Het mysterie van dromen was voor columnist Annabel Nijhof een van de redenen om psychologie te gaan studeren. Heeft de wetenschap dat mysterie inmiddels ontrafeld?
Ik zit hoog in een lantaarnpaal. Beneden op straat staat een monsterlijk beest nijdig te blaffen. Ik voel mezelf omlaag zakken en raak in paniek. Met mijn laatste krachten zwaai ik mijn been hard naar beneden, precies op de kop van …
“Au!” Geschrokken vliegen mijn vriend en ik overeind in bed. “Een nachtmerrie”, mompel ik verontschuldigend, terwijl hij over zijn pijnlijke been wrijft. Wonderlijk … die heb ik normaal nooit!
Dromen hebben me altijd gefascineerd. Ik schreef er werkstukken over, hield lang een dromendagboek bij, en het mysterie eromheen droeg bij aan mijn keuze om psychologie te gaan studeren. Is dat mysterie inmiddels opgelost?
Sigmund Freud had zijn antwoord klaar: in zijn boek Droomduiding beschreef hij meerdere dromen en nachtmerries, en hoe die een uiting zijn van verlangens en angsten van ons onderbewuste. Maar zodra wetenschappers zich verdiepten in de biologische oorzaak van dromen werden zijn ideeën algauw als achterhaald beschouwd – al is droomduiding nog altijd een populaire pseudowetenschap. Men ontdekte dat dromen, en dus ook nachtmerries, voornamelijk plaatsvinden tijdens de remslaap, waarin we snelle oogbewegingen maken en onze spieren zich volledig ontspannen. De hersenstam geeft in deze fase het signaalstofje acetylcholine af, waardoor bepaalde delen van het brein (ogenschijnlijk willekeurig) actief worden en het dromen begint.
Toch lijken dromen niet zomaar een bijproduct van toevallig geactiveerde hersengebieden. Slaaponderzoekers schrijven er diverse nuttige functies aan toe. Dromen zouden ons helpen om herinneringen beter op te slaan, maar ook om onze emoties beter te leren reguleren. Voor nachtmerries ligt het complexer, vooral omdat de verklaringen daar tegenstrijdig lijken. Enerzijds zouden deze negatief geladen dromen ons óók leren omgaan met emoties, maar in extreme vorm. Dat zou bovendien evolutionair nut hebben: door in de nachtmerrie een bedreigende situatie te simuleren, zoals een tijger die je achtervolgt, bereid je je voor op dreigingen in het echte leven.

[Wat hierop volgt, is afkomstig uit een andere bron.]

(** X1.  A length-encoded integer is decoded as the protocol lays it out:
    a first byte other than 0xfc, 0xfd and 0xfe is the value itself; after
    0xfc, 0xfd and 0xfe come two, three and eight bytes, least significant
    first.  The value fits 64 bits, and [skip_encoded_int] moves the
    iterator exactly as far as [get_encoded_int] does.  A length-encoded
    string is the bytes that follow its length, and [skip_encoded_str]
    ends where [get_encoded_str] ends. *)
Theorem X1_length_encoded_values (b : Buffer) (it : Iter) :
  let c := deref b it in
  let v := fst (get_encoded_int b it) in
  let it' := snd (get_encoded_int b it) in
  it' = skip_encoded_int b it
  /\ it' = it + (if c =? 252 then 3 else if c =? 253 then 4 else if c =? 254 then 9 else 1)
  /\ v = (if c =? 252 then u16le b (it + 1)
          else if c =? 253 then u24le b (it + 1)
          else if c =? 254 then u32le b (it + 1) + 2 ^ 32 * u32le b (it + 5)
          else c)
  /\ 0 <= v < 2 ^ 64
  /\ snd (get_encoded_str b it) = skip_encoded_str b it
  /\ skip_encoded_str b it = it' + v
  /\ length (fst (get_encoded_str b it)) = Z.to_nat v
  /\ (forall i : nat,
        (i < Z.to_nat v)%nat ->
        nth i (fst (get_encoded_str b it)) Byte.x00 = buf_at b (it' + Z.of_nat i)).
Proof.
  intros c v it'. subst v it'.
  unfold get_encoded_str, skip_encoded_str, skip_encoded_int. fold c.
  assert (Hc : 0 <= c < 256) by apply deref_range.
  assert (Hval :
    get_encoded_int b it
    = (if c =? 252 then (u16le b (it + 1), it + 3)
       else if c =? 253 then (u24le b (it + 1), it + 4)
       else if c =? 254 then (u32le b (it + 1) + 2 ^ 32 * u32le b (it + 5), it + 9)
       else (c, it + 1))).
  { unfold get_encoded_int. fold c.
    destruct (Z.eqb_spec c 252); [|destruct (Z.eqb_spec c 253); [|destruct (Z.eqb_spec c 254)]].
    - f_equal; [|lia]. destruct (get_le_sum b (it + 1) 2) as [-> _].
      cbn [seq fold_right]. unfold u16le.
      change (Z.of_nat 0) with 0. change (Z.of_nat 1) with 1.
      replace (it + 1 + 0) with (it + 1) by lia. change (8 * 0) with 0. lia.
    - f_equal; [|lia]. destruct (get_le_sum b (it + 1) 3) as [-> _].
      cbn [seq fold_right]. unfold u24le.
      change (Z.of_nat 0) with 0. change (Z.of_nat 1) with 1. change (Z.of_nat 2) with 2.
      replace (it + 1 + 0) with (it + 1) by lia. change (8 * 0) with 0. lia.
    - f_equal; [|lia]. destruct (get_le_sum b (it + 1) 8) as [-> _].
      cbn [seq fold_right]. unfold u32le.
      change (Z.of_nat 0) with 0. change (Z.of_nat 1) with 1. change (Z.of_nat 2) with 2.
      change (Z.of_nat 3) with 3. change (Z.of_nat 4) with 4. change (Z.of_nat 5) with 5.
      change (Z.of_nat 6) with 6. change (Z.of_nat 7) with 7.
      replace (it + 1 + 0) with (it + 1) by lia.
      replace (it + 1 + 4) with (it + 5) by lia.
      replace (it + 1 + 5) with (it + 5 + 1) by lia.
      replace (it + 1 + 6) with (it + 5 + 2) by lia.
      replace (it + 1 + 7) with (it + 5 + 3) by lia.
      change (8 * 0) with 0. lia.
    - done. }
  rewrite Hval.
  assert (Hrange :
    0 <= (if c =? 252 then u16le b (it + 1)
          else if c =? 253 then u24le b (it + 1)
          else if c =? 254 then u32le b (it + 1) + 2 ^ 32 * u32le b (it + 5)
          else c) < 2 ^ 64).
  { unfold u16le, u24le, u32le.
    pose proof (deref_range b (it + 1)). pose proof (deref_range b (it + 1 + 1)).
    pose proof (deref_range b (it + 1 + 2)). pose proof (deref_range b (it + 1 + 3)).
    pose proof (deref_range b (it + 5)). pose proof (deref_range b (it + 5 + 1)).
    pose proof (deref_range b (it + 5 + 2)). pose proof (deref_range b (it + 5 + 3)).
    repeat case_match; lia. }
  destruct (c =? 252); [|destruct (c =? 253); [|destruct (c =? 254)]];
    cbn [fst snd]; (split; [done|]); (split; [done|]); (split; [done|]);
    (split; [done|]); (split; [done|]); (split; [done|]).
  all: unfold bytes_between; split;
    [rewrite length_map, length_seqZ; f_equal; lia|].
  all: intros i Hi;
    match goal with
    | |- nth i (map _ (seqZ ?s ?l)) _ = _ =>
        rewrite (nth_indep _ _ (buf_at b 0)) by (rewrite length_map, length_seqZ; lia);
        rewrite (map_nth (buf_at b) (seqZ s l) 0 i);
        f_equal; apply nth_lookup_Some with (d := 0);
        rewrite lookup_seqZ; split; lia
    end.
Qed.


Section ResultSets.
Variables ps_width coldef_width : Z.

Local Abbreviation one_packet := (process_one_packet ps_width coldef_width).
Local Abbreviation n_packets := (process_n_packets ps_width coldef_width).

Variable contents : nat -> Buffer * Iter * Z.
Variable t : Tracker.
Variables n k : nat.

Hypothesis Hstart : state (m_reply t) = START.
Hypothesis Hbinlog : command (m_reply t) <> MXS_COM_BINLOG_DUMP.
Hypothesis Hstatistics : command (m_reply t) <> MXS_COM_STATISTICS.
Hypothesis Hfield_list : command (m_reply t) <> MXS_COM_FIELD_LIST.
Hypothesis Hcount : let '(b, it, _) := contents 0%nat in deref b it = Z.of_nat n.
Hypothesis Hn : (0 < n < 251)%nat.
Hypothesis Hwidth : Z.of_nat n < 2 ^ coldef_width.
Hypothesis Hrows :
  forall i : nat, (i < k)%nat ->
    let '(b, it, len) := contents (n + 2 + i)%nat in
    deref b it <> MYSQL_REPLY_ERR
    /\ ~ (deref b it = MYSQL_REPLY_EOF /\ len = MYSQL_EOF_PACKET_LEN - MYSQL_HEADER_LEN).
Hypothesis Heof :
  let '(b, it, len) := contents (n + 2 + k)%nat in
  deref b it = MYSQL_REPLY_EOF /\ len = MYSQL_EOF_PACKET_LEN - MYSQL_HEADER_LEN.
(** X3. Blank-run compression changes a sequence exactly when two
    neighbouring rows of it are blank: the sequences without such
    neighbours are its fixed points.  It never removes, adds or moves a
    row that is not blank, and never makes the sequence longer. *)
Theorem compress_blank_rows_fixed_points :
  forall rows : list row,
    (compress_blank_rows rows = rows <-> no_blank_run rows)
    /\ data_rows (compress_blank_rows rows) = data_rows rows
    /\ length (compress_blank_rows rows) <= length rows.
Proof.
  intros rows. unfold compress_blank_rows.
  split; [split|split].
  - intros E. rewrite <- E. apply compress_from_no_run.
  - intros H. apply compress_from_fixed; auto. discriminate.
  - apply compress_from_data_rows.
  - generalize false. induction rows as [|r rs IH]; intros b; simpl; auto.
    destruct (_ && _); simpl; [specialize (IH b)|specialize (IH (is_blank r))];
      lia.
Qed.

Lemma insert_section_breaks_body_length (n : nat) (rows : list row) :
  length (flat_map (fun r : row =>
                      r :: (if mem (fst r) SECTION_BREAK_AFTER
                            then [blank_row n] else [])) rows)
  = length rows + section_ends rows.
Proof.
  unfold section_ends.
  induction rows as [|r rs IH]; cbn [flat_map filter length app]; auto.
  rewrite length_app, IH.
  destruct (mem (fst r) SECTION_BREAK_AFTER); cbn [length]; lia.
Qed.

Lemma insert_section_breaks_body_data (n : nat) (rows : list row) :
  data_rows (flat_map (fun r : row =>
                         r :: (if mem (fst r) SECTION_BREAK_AFTER
                               then [blank_row n] else [])) rows)
  = data_rows rows.
Proof.
  induction rows as [|r rs IH]; cbn [flat_map]; auto.
  rewrite data_rows_app, IH. unfold data_rows at 1 3. cbn [filter].
  destruct (negb (is_blank r)); cbn [app]; f_equal;
    destruct (mem (fst r) SECTION_BREAK_AFTER); cbn [filter]; auto;
    rewrite is_blank_blank_row; reflexivity.
Qed.

(** X4. Section-break insertion adds one blank row before the rows, one
    after them and one behind every row whose label ends a section, so
    its result has [len(rows) + 2] rows plus the number of such labels;
    together with the compression that follows it, it keeps the rows
    that are not blank as they are, in their order. *)
Theorem insert_section_breaks_spec :
  forall (rows : list row) (months_count : nat),
    length (insert_section_breaks rows months_count)
    = length rows + section_ends rows + 2
    /\ data_rows (insert_section_breaks rows months_count) = data_rows rows
    /\ data_rows (compress_blank_rows (insert_section_breaks rows months_count))
       = data_rows rows.
Proof.
  intros rows n.
  assert (D : data_rows (insert_section_breaks rows n) = data_rows rows).
  { unfold insert_section_breaks. rewrite !data_rows_app.
    rewrite insert_section_breaks_body_data.
    unfold data_rows at 1 3. cbn [filter].
    rewrite is_blank_blank_row. cbn [negb app]. apply app_nil_r. }
  split; [|split; auto].
  - unfold insert_section_breaks. rewrite !length_app.
    rewrite insert_section_breaks_body_length. cbn [length]. lia.
  - unfold compress_blank_rows. now rewrite compress_from_data_rows.
Qed.

(** ** The conversion of a page text *)

Lemma annotated_rows_shape (rows : list row) (n : nat) :
  exists tl init l,
    compress_blank_rows (insert_section_breaks rows n) = blank_row n :: tl
    /\ compress_blank_rows (insert_section_breaks rows n) = init ++ [l]
    /\ is_blank l = true.
Proof.
  pose proof (is_blank_blank_row n) as Hb.
  unfold compress_blank_rows, insert_section_breaks.
  cbn [app compress_from]. rewrite Hb. cbn [andb].
  match goal with |- context [compress_from true (?m ++ _)] =>
    destruct (compress_from_last (blank_row n) m Hb true)
      as [[E _] | (init & l & E & Hl)]
  end; rewrite E.
  - exists [], [], (blank_row n). auto.
  - exists (init ++ [l]), (blank_row n :: init), l. auto.
Qed.

Lemma output_row_blank (header : list str) (r : row) :
  is_blank r = true -> length (snd r) = length header -> header <> [] ->
  output_row header r = times [] (S (length header)).
Proof.
  destruct r as [label values]. unfold is_blank. simpl.
  intros H Hl Hh. apply andb_true_iff in H as [H1 H2].
  destruct label; [|discriminate]. simpl.
  destruct values as [|v vs].
  - destruct header; [congruence|discriminate].
  - simpl in *. now rewrite H2.
Qed.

Dromen helpen om herinneringen beter op te slaan, maar ook om emoties te leren reguleren
Anderzijds toont onderzoek aan dat nachtmerries vaak een negatieve impact hebben op onze mentale gezondheid. Soms zijn ze dan ook geen uiting van goede emotieregulatie, maar net van het mislukken daarvan, stelt de zogenaamde affectnetwerk-dysfunctie-theorie. Die baseert zich op het netwerk van emotieregulatie in het brein. Normaal wordt dit netwerk tijdens dromen ingezet om angstige herinneringen te onderdrukken of te neutraliseren, maar tijdens nachtmerries zou dat systeem niet goed functioneren.
Daar lijkt wat in te zitten. Kinderen hebben bijvoorbeeld vaker nachtmerries dan volwassenen, mogelijk omdat hun angstregulatienetwerk nog niet zo goed werkt. Verder hebben mensen ook meer nachtmerries tijdens stress, iets wat ook chronische vormen kan aannemen, zoals bij mensen met een angststoornis of posttraumatische stressstoornis (PTSS). Voor PTSS zijn nachtmerries zelfs een van de diagnostische criteria, waarbij in de droom vaak elementen van het trauma worden herbeleefd.
Voor hardnekkige nachtmerries bestaat gelukkig een redelijk succesvolle therapie. Je moet dan een alternatief, positief einde bedenken voor de droom en je die goede afloop meerdere keren per dag inbeelden om zo de boodschap te neutraliseren. Voor minder hardnekkige nachtmerries geldt dat ze vaak vanzelf verdwijnen zodra de stressvolle periode voorbij is. Psychologen raden aan niet te veel waarde te hechten aan de inhoud van dit soort dromen.
Ik heb dus geen reden om plots in lantaarnpalen te gaan klimmen. En tóch denk ik dat mijn onderbewuste me iets wil zeggen: “Er is stress in je leven – doe rustig aan!” Mijn vriend zal me dankbaar zijn.